"Oh, good grief, no!" Freddy cried. "I didn't know there was any special window. I just went to one and asked the chap for two good tickets to the next game. And he gave me these. I'll take them back and—"
"No, you won't, sweetheart!" Dawson interrupted, and shook his head. "You'll just be out that dough, and maybe it will teach you to use your head next time. We'll give the tickets to the first two soldiers we meet. But let's get back to the Bronx. Did the ticket fellow send you up there?"
"No, it was one of your blasted tube trains!" Freddy Farmer growled. "I asked the chap what tube I should take to get to Grand Central. He didn't understand me until I remembered that you call the tube the subway. So—"
"You mean you English guys call the subway the tube," Dawson cut in again. "How many times have I got to tell you that when in Rome shoot Roman candles! So you went to the subway, and—? Now what?"
Freddy Farmer didn't reply. He stood staring at something behind Dawson.
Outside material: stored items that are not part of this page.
(** What a user has received, and what it still has to do. *)
#[export] Instance po_script : Patron (list Mail * list po_op) unit := {
  errands t p e :=
    match p with
    | (_, []) => Ok (e, NoMore)
    | (got, Get box :: ops) => Ok (e, PostReceive box (fun m => (got ++ [m], ops)))
    | (got, Mailto pkt mail data :: ops) => Ok (e, PostSend pkt mail data (got, ops))
    | (got, Launch u :: ops) => Ok (e, Besides (Fork u) (got, ops))
    end;
  errands_irq n e := None
}.

Lemma po_script_ok numBoxes messageAvailable messageSent sendLock :
  patron_ok numBoxes messageAvailable messageSent sendLock (fun _ : list Mail * list po_op => True) (fun _ => ∅).
Proof.
  split; try done.
  - intros t [got [|[box|pkt mail bs|u] ops]] e e' c p' _ H; cbn in H; try done. by injection H as _ <- <-.
Qed.

(** Machine 9 gets three messages, two of them for box 1. *)
Definition demo_message (box : Z) (c : Z) : Mail := mkMail (mkHeader 9 7 13) (mkHeader box 0 1) [c].
Definition demo_wired (m : Mail) : list Z := header_bytes (pktHdr m) ++ (header_bytes (mailHdr m) ++ letter m) ++ replicate 39 0.
Definition demo_messages : list Mail := [demo_message 1 65; demo_message 0 66; demo_message 1 67].

#[local] Instance demo_caller : Caller Mail (po_place (P := list Mail * list po_op)) (Post (E := unit)) :=
  PostOffice_caller 9 2 1 2 7 reliable (replicate 52 0) (replicate 64 0).
Definition demo_office : Sys NList.List (sl_pc (I := Mail) (P := po_place (P := list Mail * list po_op)))
    (sl_data (Q := NList.List) (I := Mail) (E := Post (E := unit))) :=
  boot 1%positive (Outside (User ([], [Launch 2; Launch 3; Get 1; Get 1])))
    [(2%positive, 0, Outside Sorting);
     (3%positive, 0, Outside (User ([], [Mailto (mkHeader 7 0 0) (mkHeader 1 0 1) [80]; Get 0; Get 1])))]
    [(1%positive, 0); (2%positive, 0)] [1%positive; 2%positive; 7%positive] [1%positive; 2%positive]
    (mkSl (PostOffice_new 9 (replicate 52 0) tt (replicate 52 0) (demo_wired <$> demo_messages)) (fun _ => q_new) (fun _ => []) (fun _ => [])).
Definition demo_polls : list choice := concat (replicate 40 [mkChoice [] false; mkChoice [1%positive; 2%positive] false]).
Definition demo_office_end := match run demo_polls demo_office with Ok s => s | Err _ => demo_office end.

Lemma demo_office_runs : runs demo_office demo_polls demo_office_end.
Proof. apply run_ends. vm_compute. reflexivity. Qed.

Lemma demo_office_small : small (first_value [(1%positive, 0); (2%positive, 0)]) (log demo_office_end).
Proof.
  assert (zlen (log demo_office_end) < 200) as Hlog by (vm_compute; done).
  apply small_first_value; [by repeat constructor|lia].
Qed.

Lemma demo_wired_ok m : m ∈ demo_messages -> carries 9 2 (demo_wired m) m.
Proof.
  intros Hm. split; [|split; [|by exists (replicate 39 0)]].
  - repeat (apply elem_of_cons in Hm as [->|Hm]); [..|by apply elem_of_nil in Hm].
    all: split; unfold header_ok, is_s32, is_u32, MaxMailSize, MaxPacketSize, MaxWireSize, HeaderSize; cbn; lia.
  - repeat (apply elem_of_cons in Hm as [->|Hm]); [vm_compute; reflexivity..|by apply elem_of_nil in Hm].
Qed.

Lemma demo_office_starts :
  post_starts 9 2 1 7 (fun _ : list Mail * list po_op => True) (fun _ => ∅)
    (first_value [(1%positive, 0); (2%positive, 0)]) 2%positive demo_messages demo_office.
Proof.
  split.
  - split.
    + apply boot_booted; [by repeat constructor|]. cbn. apply list.NoDup_cons. split; [set_solver|]. apply NoDup_singleton.
    + intros t x Hx. apply boot_sites in Hx as [->|(y & Hy & ->)]; [by eexists; split; [|split; [|by left]]|].
      apply elem_of_cons in Hy as [->|Hy%list_elem_of_singleton]; [|subst y];
        (eexists; split; [|split; [|by right; eexists]]; done).
    + intros b _. split; [apply q_new_rep|done].
  - eexists. split; [vm_compute; reflexivity|]. apply wk_loop. right. by eexists.
  - intros t x Ht Hx. cbn in Hx. apply lookup_insert_Some in Hx as [[_ <-]|[_ Hx]]; [done|].
    apply lookup_insert_Some in Hx as [[<- _]|[_ Hx]]; [done|]. apply lookup_insert_Some in Hx as [[_ <-]|[_ Hx]]; [done|].
    by rewrite lookup_empty in Hx.
  - by vm_compute.
  - cbn [demo_office data env coming PostOffice_new boot]. rewrite Forall2_fmap_l. apply Forall_Forall2_diag, list.Forall_forall.
    apply demo_wired_ok.
  - done.
Qed.

Lemma PostOffice_delivers_witness :
  removed (data demo_office_end) (mailbox 1) = [demo_message 1 65; demo_message 1 67] /\
  exists sorted rest, demo_messages = sorted ++ rest /\
    exists xs : list (Z * Mail), for_box 1 sorted = removed (data demo_office_end) (mailbox 1) ++ xs.*2.
Proof.
  split; [vm_compute; reflexivity|].
  destruct (PostOffice_delivers 9 2 1 2 7 reliable (replicate 52 0) (replicate 64 0) _ _ (po_script_ok 2 1 2 7)
    ltac:(vm_compute; set_solver) (first_value [(1%positive, 0); (2%positive, 0)]) 2%positive eq_refl
    ltac:(done) demo_messages demo_office demo_office_end demo_polls demo_office_starts demo_office_runs demo_office_small)
    as (sorted & hand & net & later & H1 & _ & _ & _ & H2 & _).
  exists sorted, (hand ++ net ++ later). split; [exact H1|]. destruct (H2 1 ltac:(lia)) as (xs & _ & H). by exists xs.
Defined.

(** The third user has one message too few. *)
Lemma PostOffice_live_witness :
  stuck demo_office_end /\
  exists sorted later, demo_messages = sorted ++ later /\
    exists y (xs : list (Z * Mail)), conditions (kern demo_office_end) !! mailbox 1 = Some y /\ q_is_empty (waitQ y) = false /\
      for_box 1 sorted = removed (data demo_office_end) (mailbox 1) ++ xs.*2 /\ xs = [].
Proof.
  assert (stuck demo_office_end) as Hst by (vm_compute; reflexivity). split; [exact Hst|].
  destruct (PostOffice_live 9 2 1 2 7 reliable (replicate 52 0) (replicate 64 0) _ _ (po_script_ok 2 1 2 7)
    ltac:(vm_compute; set_solver) (first_value [(1%positive, 0); (2%positive, 0)]) 2%positive eq_refl
    ltac:(done) demo_messages demo_office demo_office_end demo_polls)
    as (sorted & later & H1 & _ & H2).
  - lia.
  - exact demo_office_starts.
  - apply boot_present.
  - exact demo_office_runs.
  - exact demo_office_small.
  - exact Hst.
  - vm_compute. discriminate.
  - exists sorted, later. split; [exact H1|]. destruct (H2 1 ltac:(lia)) as (xs & _ & H & Hx). eexists _, xs.
    split; [vm_compute; reflexivity|]. split; [vm_compute; reflexivity|]. split; [exact H|].
    apply (Hx _ ltac:(vm_compute; reflexivity)). vm_compute. reflexivity.
Defined.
Dave turned impulsively, but all he saw was a lot of people hurrying toward their respective destinations. He turned back and looked at Freddy.
"Okay, come up for air!" he growled. "What's eating you, anyway?"
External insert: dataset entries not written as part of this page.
(* ===== verification/FileHdr.v ===== *)
(** File headers and open files (filesys/filehdr.h, filehdr.cc, openfile.h,
    openfile.cc, without FILESYS_STUB).  A header, one sector on the disk, holds
    the length of a file and the sectors of its data; an open file is a header in
    memory and a position.  Reads and writes of any range are turned into reads
    and writes of whole sectors. *)
From Stdlib Require Import ZArith Lia Bool.
From stdpp Require Import base numbers list.
From S2P Require Import Prelude Bitmap Machine Sectors.

Definition NumDirect : Z := (SectorSize - 2 * 4) / 4.
Definition MaxFileSize : Z := NumDirect * SectorSize.

Record FileHeader := mkFileHeader {
  numBytes : Z;
  numSectors : Z;
  dataSectors : list Z
}.

Definition set_dataSectors (h : FileHeader) (ds : list Z) : FileHeader :=
  mkFileHeader (numBytes h) (numSectors h) ds.

(** [Allocate] on the header [h] of a [new FileHeader]; TRUE or FALSE. *)
Definition Allocate (h : FileHeader) (freeMap : BitMap.BitMap) (fileSize : Z)
  : res (FileHeader * BitMap.BitMap * bool) :=
  let h := mkFileHeader fileSize (divRoundUp fileSize SectorSize) (dataSectors h) in
  n <- BitMap.NumClear freeMap ;;
  if n <? numSectors h then Ok (h, freeMap, false)
  else
    '(h, freeMap) <- for_range 0 (numSectors h) (fun i '(h, freeMap) =>
        '(freeMap, s) <- BitMap.Find freeMap ;;
        ds <- aset (dataSectors h) i s ;; Ok (set_dataSectors h ds, freeMap)) (h, freeMap) ;;
    Ok (h, freeMap, true).

Definition Deallocate (h : FileHeader) (freeMap : BitMap.BitMap) : res BitMap.BitMap :=
  for_range 0 (numSectors h) (fun i freeMap =>
    s <- aget (dataSectors h) i ;;
    marked <- BitMap.Test freeMap s ;;
    _ <- ASSERT marked ;;
    BitMap.Clear freeMap s) freeMap.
"That chap over there by the ticket window," the English-born air ace finally said. "The chap in gray. I've seen him half-a-dozen times today."
"So what?" Dawson grunted. "It's a free country and a small world. What of it?"
"Nothing, except that the first time was in the lobby of the hotel as you and I were leaving," Freddy said. "And the next time he was three seats away from me in the Paramount. And the next time was in the restaurant; then at Madison Square Garden; and up in the Bronx, too."
"No kidding?" Dawson echoed, half expecting his pal to pull some kind of a gag.